MDS-Associated SF3B1 Mutations Promote Aberrant Hematopoietic Cell Fate Choice By Disrupting Mediator Kinase Module Component CDK8

Somatic SF3B1 mutations are believed to arise early in the pathogenesis of clonal myeloid disorders such as myelodysplastic syndromes (MDS). Studies show that SF3B1 mutations bias hematopoietic stem and progenitor cells (HSPCs) toward the myeloid lineages and impair terminal erythroid maturation. However, a direct mechanistic link between mutant SF3B1 and cell fate choice in HSPCs has yet to be established. A recent study suggested that mutant SF3B1 alters transcription via impaired transcriptional elongation and RNA polymerase II processivity. Given the central role of transcriptional regulators in modulating lineage-specific gene expression programs and cell fate determination in HSPCs, we hypothesize that mutant SF3B1 promotes aberrant splicing of core transcriptional regulators, which, in turn, disrupt gene regulatory networks and drive biased hematopoietic differentiation.

To test our hypothesis, we first performed a meta-analysis of publicly available and unpublished RNA-seq data from SF3B1-mutant MDS patient samples and cell lines, focusing on alternative splicing analysis of genes with known roles in transcriptional regulation. We found that SF3B1 mutations are associated with repression of CDK8 – a core subunit of the mediator kinase module. Mutant SF3B1 promotes the usage of a cryptic 3’ splice site located 14-basepairs upstream of the canonical splice site of exon 8 of CDK8, leading to its degradation via nonsense-mediated decay. We next evaluated the biological consequences of CDK8 loss by expressing shRNAs targeting CDK8 (CDK8 KD) or a non-targeting control (NTC) into human CD34+ HSPCs followed by functional assays. Using ex vivo colony-forming unit (CFU) and differentiation assays, we found that CDK8 KD HSPCs generated increased colony numbers, myeloid-derived colonies, and increased percentages of CD13⁺CD14⁺ myeloid cells relative to NTC HSPCs. To confirm this phenotype in vivo, we xenotransplanted CDK8 KD or NTC HSPCs into immunodeficient mice. CDK8 KD HSPC recipient mice had 14-fold reduction in human cell chimerism and increased percentages of mature myeloid cells in peripheral blood compared to controls. Additionally, these mice had reduced bone marrow cellularity, higher percentages of common myeloid and granulocyte-monocyte progenitors, and 4-fold increase in CD117 intensity relative to control HSPCs, suggesting CDK8 KD strongly skews HSPCs towards the myeloid lineage at the expense of long-term stem and engraftment potential. To define how CDK8 regulates HSPC transcriptional identity, we performed transcriptomic analysis in CD34⁺ HSPCs treated with CDK8 or NTC shRNAs. CDK8 KD HSPCs had decreased expression of HSPC homeostatic genes (e.g. ID1, ID3, JUN, FOS) and increased expression of genes associated with myeloid differentiation (e.g. CD14, CECAM6, S100A8) and oncogenesis (e.g. CD24). Importantly, our gene sets were found to be deregulated in SF3B1-mutant MDS patients, suggesting the effects of SF3B1 mutations are partly mediated through CDK8 loss. Taken together, our results suggest that CDK8 loss promotes aberrant hematopoietic cell fate choice by deregulating transcriptional networks governing lineage commitment.
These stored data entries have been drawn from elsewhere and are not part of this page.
(* ===== verification/TcpSinkMain.v ===== *)
(** * tcp_sink and tcp_sink_epoll: the properties

    The safety of the two programs, and the properties of their loops. *)
From stdpp Require Import base list gmap sets strings.
From Stdlib Require Import ZArith Lia Ascii.
From S2P Require Import Prelude.
From S2P Require Import CLang.
From S2P Require Import Wp.
From S2P Require Import Libc.
From S2P Require Import Common.
From S2P Require Import CommonSocket.
From S2P Require Import Getopt.
From S2P Require Import Tame.
From S2P Require Import Scripted.
From S2P Require Import TcpSink.
From S2P Require Import TcpSinkProps.

#[local] Open Scope Z_scope.
#[local] Open Scope c_scope.

(** An answer of [getopt_long] for the table [opts]: an option that requires
    an argument has one, and the count leaves room for its successor. *)
Definition sane_tcp_option (opts : list flag_option) (e : optev) : Prop :=
  (o_c e = 0 -> is_Some (opts !! o_longindex e)) /\
  (o_c e = ch "c" -> arg_in (- 2 ^ 31) (2 ^ 31 - 2) e) /\
  (o_c e = ch "l" -> is_Some (o_arg e)).

Definition tcp_codes : list Z := [EXIT_FAIL_OPTION; EXIT_FAIL_SOCK; EXIT_FAIL_SOCKOPT; EXIT_FAILURE].

(** [epoll_wait] fills as many entries as it says, in the room it has. *)
Definition wait_contract (K : Kernel) : Prop :=
  forall epfd n t k, let r := (kstep (CEpollWait epfd n t) k).1 in
  0 <= n -> r_ret r <= n /\ r_ret r <= Z.of_nat (length (m_data (r_msg r))).

Section Main.
Context {K : Kernel}.
#[local] Abbreviation W := (world statics).

Definition any_world (w : W) : Prop := True.

#[local] Instance any_stable : Stable any_world.
Proof. split; intros; done. Qed.

#[local] Abbreviation tame := (tame False any_world tcp_codes).

Lemma tame_get_st : tame get_st (fun _ => True).
Proof. by intros w _. Qed.

Lemma tame_put_st s : tame (put_st s) (fun _ => True).
Proof. by intros w _. Qed.

#[local] Hint Resolve tame_get_st tame_put_st : tame.

Lemma tame_flag_value f : tame (flag_value f) (fun _ => True).
Proof. unfold flag_value. tame_step. destruct f; by repeat tame_step. Qed.

Lemma tame_store_flag f v : tame (store_flag f v) (fun _ => True).
Proof. unfold store_flag. tame_step. destruct f; by repeat tame_step. Qed.

#[local] Hint Resolve tame_flag_value tame_store_flag : tame.

Lemma tame_tcp_usage opts argv0 : tame (usage opts argv0) (fun code => code = EXIT_FAIL_OPTION).
Proof.
  unfold usage. repeat tame_step.
  eapply tame_seq; [apply tame_forM; intros o _|intros; repeat tame_step; done].
  tame_step. eapply tame_seq; [destruct (fo_flag o); repeat tame_step|intros; tame_step].
Qed.

Lemma tame_flag_seen opts e : is_Some (opts !! o_longindex e) -> tame (flag_option_seen opts e) (fun _ => True).
Proof.
  intros [o Ho]. unfold flag_option_seen. rewrite Ho.
  eapply tame_seq; [destruct (fo_flag o); repeat tame_step; done|intros; repeat tame_step].
  eapply tame_seq; [destruct (o_arg e); repeat tame_step; done|intros; tame_step].
Qed.

Definition sane_tcp_opts (o : main_opts) : Prop := o_count o <= 2 ^ 31 - 2.

Lemma tame_tcp_option opts argv0 o e :
  sane_tcp_opts o -> sane_tcp_option opts e ->
  tame (main_option opts argv0 o e)
    (fun r => match r with inl o' => sane_tcp_opts o' | inr code => code = EXIT_FAIL_OPTION end).
Proof.
  intros Ho (H0 & Hc & Hl). unfold main_option. cbv zeta. unfold sane_tcp_opts in *.
  destruct (Z.eqb_spec (o_c e) 0) as [E|_].
  { eapply tame_seq; [by apply tame_flag_seen, H0|intros; by apply tame_ret]. }
  destruct (Z.eqb_spec (o_c e) (ch "c")) as [E|_].
  { eapply tame_bind; [by apply tame_atoi, Hc|]. intros v Hv. apply tame_ret. cbn in *. lia. }
  destruct (Z.eqb_spec (o_c e) (ch "l")) as [E|_].
  { eapply tame_bind; [by apply tame_atoi_any, Hl|]. intros v _. by apply tame_ret. }
  tame_step; [by apply tame_ret|]. tame_step; [by apply tame_ret|].
  tame_step; [repeat tame_step; done|]. tame_step; [repeat tame_step; done|].
  tame_step; [|by apply tame_ret].
  eapply tame_bind; [apply tame_tcp_usage|]. intros u ->. by apply tame_ret.
Qed.

Lemma tame_listening pid o : tame (listening_socket pid o) (fun _ => True).
Proof.
  unfold listening_socket. repeat tame_step.
  eapply tame_seq; [repeat tame_step|]. intros _.
  eapply tame_seq; [eapply tame_any, tame_Socket; auto with tame typeclass_instances|]. intros fd.
  tame_step. eapply tame_seq; [repeat tame_step|]. intros _. repeat tame_step. done.
Qed.

Lemma tame_accept_loop fd count pid : count <= 2 ^ 31 - 2 -> tame (accept_loop fd count pid) (fun _ => True).
Proof. intros Hc w _. eapply wp_post; [apply accept_loop_spec; lia|]. done. Qed.

Lemma tame_fail_exit {A} msg (Q : A -> Prop) : tame (fail_exit msg) Q.
Proof. unfold fail_exit. repeat tame_step. Qed.

#[local] Hint Resolve tame_fail_exit : tame.

Lemma tame_write_back fd pid i : tame (write_back fd pid i) (fun _ => True).
Proof. unfold write_back. repeat tame_step. done. Qed.

Lemma tame_accept_event epfd fd pid i : tame (accept_event epfd fd pid i) (fun _ => True).
Proof. unfold accept_event. repeat tame_step. Qed.

#[local] Hint Resolve tame_write_back tame_accept_event : tame.

Lemma tame_wakeup epfd fd pid i : wait_contract K -> tame (wakeup epfd fd pid i) (fun _ => True).
Proof.
  intros Hk w _. unfold wakeup. wp_step. wp_ask r k E.
  specialize (Hk epfd MAX_EVENTS (-1) (w_k w)). rewrite E in Hk. cbn [fst] in Hk. destruct (Hk ltac:(done)) as [Hn Hl].
  wp_step; [by apply tame_fail_exit|].
  enough (H : tame (forM (seqZ 0 (r_ret r)) (event epfd fd pid i r)) (fun _ => True)).
  { wp_step. eapply wp_post; [by apply H|]. intros; by wp_step. }
  apply tame_forM. intros j Hj. apply elem_of_seqZ in Hj. unfold event, event_fd.
  rewrite (proj2 (Z.leb_gt _ _)) by (unfold MAX_EVENTS in *; lia).
  destruct (lookup_lt_is_Some_2 (m_data (r_msg r)) (Z.to_nat j)) as [x Hx]; [lia|]. rewrite Hx.
  repeat tame_step. done.
Qed.

Lemma tame_epoll_connections epfd fd count :
  wait_contract K -> count <= 2 ^ 31 - 2 -> tame (epoll_connections epfd fd count) (fun _ => True).
Proof.
  intros Hk Hc. unfold epoll_connections. tame_step.
  apply (tame_iter _ _ _ (fun i => 1 <= i /\ (i = 1 \/ i <= count + 1)) (fun i => Z.to_nat (count + 1 - i)));
    [lia|lia|].
  intros i Hi. destruct (Z.leb_spec i count); [|by apply tame_ret].
  eapply tame_seq; [by apply tame_wakeup|]. intros _.
  intros w _. wp_step. apply wp_int_check; [unfold is_i32; lia|]. wp_step. split; [done|]. lia.
Qed.

Lemma tame_serve_epoll fd count :
  wait_contract K -> count <= 2 ^ 31 - 2 -> tame (serve_epoll fd count) (fun _ => True).
Proof.
  intros Hk Hc. unfold serve_epoll. repeat tame_step.
  eapply tame_seq; [by apply tame_epoll_connections|]. intros _. repeat tame_step. done.
Qed.

Lemma tame_tcp_opts opts argv0 evs :
  Forall (sane_tcp_option opts) evs ->
  tame (getopt_loop (main_option opts argv0) default_opts evs)
    (fun r => match r with inl o' => sane_tcp_opts o' | inr code => code = EXIT_FAIL_OPTION end).
Proof.
  intros Hevs. eapply (tame_getopt _ _ _ sane_tcp_opts (sane_tcp_option opts)); [|done|apply tame_tcp_option].
  unfold sane_tcp_opts. cbn. lia.
Qed.

Lemma tame_tcp_sink_main argv0 evs :
  Forall (sane_tcp_option sink_long_options) evs ->
  tame (sink_main argv0 evs) (fun code => code = 0 \/ code = EXIT_FAIL_OPTION).
Proof.
  intros Hevs. unfold sink_main. tame_step.
  eapply tame_bind; [by apply tame_tcp_opts|]. intros [o|u] Ho; [|apply tame_ret; by right].
  eapply tame_seq; [apply tame_listening|]. intros fd.
  eapply tame_seq; [by apply tame_accept_loop|]. intros _. repeat tame_step. by left.
Qed.

Lemma tame_epoll_main argv0 evs :
  wait_contract K -> Forall (sane_tcp_option epoll_long_options) evs ->
  tame (epoll_main argv0 evs) (fun code => code = 0 \/ code = EXIT_FAIL_OPTION).
Proof.
  intros Hk Hevs. unfold epoll_main. tame_step.
  eapply tame_bind; [by apply tame_tcp_opts|]. intros [o|u] Ho; [|apply tame_ret; by right].
  eapply tame_seq; [apply tame_listening|]. intros fd. tame_step.
  eapply tame_seq.
  { tame_step; [by apply tame_serve_epoll|]. unfold wait_for_connections. tame_step. by apply tame_accept_loop. }
  intros _. repeat tame_step. by left.
Qed.
End Main.

(** ** The properties *)

(** C23: the loop of [tcp_sink], and of [tcp_sink_epoll] without [--epoll],
    for a [count] below [2 ^ 31 - 1] (with [INT_MAX] itself [i++] overflows): it terminates after exactly [count] connections, and all it asks of the
    system is, for each in turn, to accept it, to write its message with
    [--write-back], and to close it: nothing stays open, whatever [accept]
    returns (a failed [accept] is served like a connection). *)
Theorem tcp_sink_serves_and_closes (K : Kernel) (listenfd count pid : Z) (w : world statics) :
  count < 2 ^ 31 - 1 ->
  wp (accept_loop listenfd count pid)
    (fun _ w' => w_mem w' = w_mem w /\ w_st w' = w_st w /\
       exists tr, w_log w' = tr ++ w_log w /\ length (accepted tr) = Z.to_nat count /\
         calls tr = concat (imap (fun n fd =>
           connection_calls (write_something (w_st w)) listenfd pid (Z.of_nat n + 1) fd) (accepted tr)))
    (fun _ _ => False) w.
Proof. apply accept_loop_spec. Qed.

Definition replies (l : list Z) : list reply := reply_of <$> l.

Lemma tcp_sink_serves_and_closes_witness :
  let w := start (replies [5; 24; 0; -1; -1; -1]) (Statics 1 1 0) in
  wp (accept_loop 3 2 100)
    (fun _ w' => w_mem w' = w_mem w /\ w_st w' = w_st w /\
       exists tr, w_log w' = tr ++ w_log w /\ length (accepted tr) = 2%nat /\
         calls tr = concat (imap (fun n fd =>
           connection_calls (write_something (w_st w)) 3 100 (Z.of_nat n + 1) fd) (accepted tr)))
    (fun _ _ => False) w.
Proof.
  apply (tcp_sink_serves_and_closes scripted 3 2 100 (start (replies [5; 24; 0; -1; -1; -1]) (Statics 1 1 0))).
  reflexivity.
Defined.

(** C12: the loop of [tcp_sink_epoll --epoll], on a system that keeps its
    promises about descriptors, for a [count] below [2 ^ 31 - 1]: it terminates without undefined behaviour
    after [count] calls of [epoll_wait]; it writes to and closes open
    connections only, never the listening socket, and none twice, even when a
    descriptor is reused within a batch of events.  A failed call ends it
    with EXIT_FAILURE, the calls up to there being as fair. *)
Theorem tcp_sink_epoll_closes_once (K : Kernel) (T : FdTable K) (epollfd listen_sock count : Z)
  (w : world statics) :
  listen_sock ∈ open_fds (w_k w) -> count < 2 ^ 31 - 1 ->
  wp (epoll_connections epollfd listen_sock count)
    (fun _ w' => fair listen_sock w (Z.to_nat count) w')
    (fun code w' => code = EXIT_FAILURE /\ exists n, fair listen_sock w n w') w.
Proof.
  intros Hl Hc. unfold epoll_connections. wp_step. wp_step. wp_ask r k E. cbv zeta.
  assert (H0 : fair listen_sock w 0 w) by (split; [done|]; by exists []).
  apply (epoll_loop_fair epollfd listen_sock (r_ret r) w count H0 Hc).
  by apply fair_keep.
Qed.

(** A system that reports every open descriptor as ready. *)
Definition ready_step (c : call) (fds : gset Z) : reply * gset Z :=
  match c with
  | CAccept _ _ => let fd := fresh ({[-1]} ∪ fds) in (reply_of fd, {[fd]} ∪ fds)
  | CClose fd => (reply_of 0, fds ∖ {[fd]})
  | CEpollWait _ n _ =>
      let ready := take (Z.to_nat n) (elements fds) in
      (if n <? 0 then reply_of (-1)
       else Reply (Z.of_nat (length ready)) 0 (Timespec 0 0) [RMsg ready [] []], fds)
  | _ => (reply_of 0, fds)
  end.

Definition ready : Kernel := {| kst := gset Z; kstep := ready_step |}.

#[export] Instance ready_table : FdTable ready.
Proof.
  refine {| open_fds := (fun k : @kst ready => k : gset Z) |}.
  - intros fd fl k r k' [= <- <-]. right. cbn.
    pose proof (is_fresh ({[-1]} ∪ k : gset Z)) as Hf. set (x := fresh _) in *.
    rewrite not_elem_of_union, not_elem_of_singleton in Hf. destruct Hf. by split_and!.
  - by intros fd k r k' [= <- <-].
  - intros epfd n t k r k' [= <- <-]. split; [done|].
    destruct (Z.ltb_spec n 0); [done|]. cbn. intros _. split_and!; [lia| |done| |].
    + rewrite length_take. lia.
    + eapply sublist_NoDup; [apply (NoDup_elements (k : gset Z))|apply sublist_take].
    + intros fd Hfd. apply elem_of_elements. eapply elem_of_sublist; [exact Hfd|apply sublist_take].
  - by intros c k r k' Hc; destruct c; try discriminate Hc; intros [= <- <-].
Defined.

Definition start_ready (fds : gset Z) (s : statics) : @world ready statics :=
  @World ready statics fds ∅ 1 [] [] 0 s.

Lemma tcp_sink_epoll_closes_once_witness :
  let w := start_ready {[3]} (Statics 1 1 1) in
  wp (epoll_connections 4 3 1000)
    (fun _ w' => fair 3 w 1000 w')
    (fun code w' => code = EXIT_FAILURE /\ exists n, fair 3 w n w') w.
Proof.
  apply (tcp_sink_epoll_closes_once ready ready_table 4 3 1000 (start_ready {[3]} (Statics 1 1 1))).
  - change (3 ∈ ({[3]} : gset Z)). by apply elem_of_singleton.
  - reflexivity.
Defined.

(** C24: the whole programs [tcp_sink] and [tcp_sink_epoll]: for every command
    line whose options have their arguments and whose [--count] is at most
    [2 ^ 31 - 2] (with [INT_MAX] the loop [i <= count; i++] overflows), [main]
    terminates without undefined behaviour; it returns 0 or the usage code, or exits with one of
    the documented codes.  (The second relies on [epoll_wait] filling the
    entries it counts.) *)
Theorem tcp_sinks_main_safe (K : Kernel) (argv0 : string) (evs : list optev) (w : world statics)
  (events_filled : wait_contract K) :
  (Forall (sane_tcp_option sink_long_options) evs ->
   wp (sink_main argv0 evs) (fun code _ => code = 0 \/ code = EXIT_FAIL_OPTION)
     (fun code _ => In code tcp_codes) w) /\
  (Forall (sane_tcp_option epoll_long_options) evs ->
   wp (epoll_main argv0 evs) (fun code _ => code = 0 \/ code = EXIT_FAIL_OPTION)
     (fun code _ => In code tcp_codes) w).
Proof.
  split; intros Hevs; (eapply wp_post; [by first [apply tame_tcp_sink_main|apply tame_epoll_main]|]);
    by intros code w' [_ H].
Qed.

Lemma tcp_sinks_main_safe_witness :
  wp (epoll_main "tcp_sink_epoll" [Optev 0 9 None; Optev (ch "c") 3 (Some "2")])
    (fun code _ => code = 0 \/ code = EXIT_FAIL_OPTION) (fun code _ => In code tcp_codes)
    (start_ready ∅ initial_statics).
Proof.
  apply (tcp_sinks_main_safe ready "tcp_sink_epoll" [Optev 0 9 None; Optev (ch "c") 3 (Some "2")]
    (start_ready ∅ initial_statics)).
  - intros epfd n t k. cbn. intros Hn. rewrite (proj2 (Z.ltb_ge _ _)) by lia. cbn. rewrite length_take. lia.
  - constructor; [|constructor; [|constructor]].
    + split; [by eexists|]. split; discriminate.
    + split; [discriminate|]. split; [|discriminate].
      intros _. exists "2". vm_compute. split; [reflexivity|]. split; discriminate.
Defined.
Our study identifies CDK8 as an important regulator of HSPC homeostasis and cell fate determination in SF3B1-mutant MDS. CDK8 depletion not only reduces fitness and biases HSPCs towards myelomonocytic lineages but also mirrors phenotypes observed in SF3B1-mutant MDS. This finding directly connects an SF3B1-mutant splicing event to skewed hematopoietic differentiation, shedding new light on MDS etiology.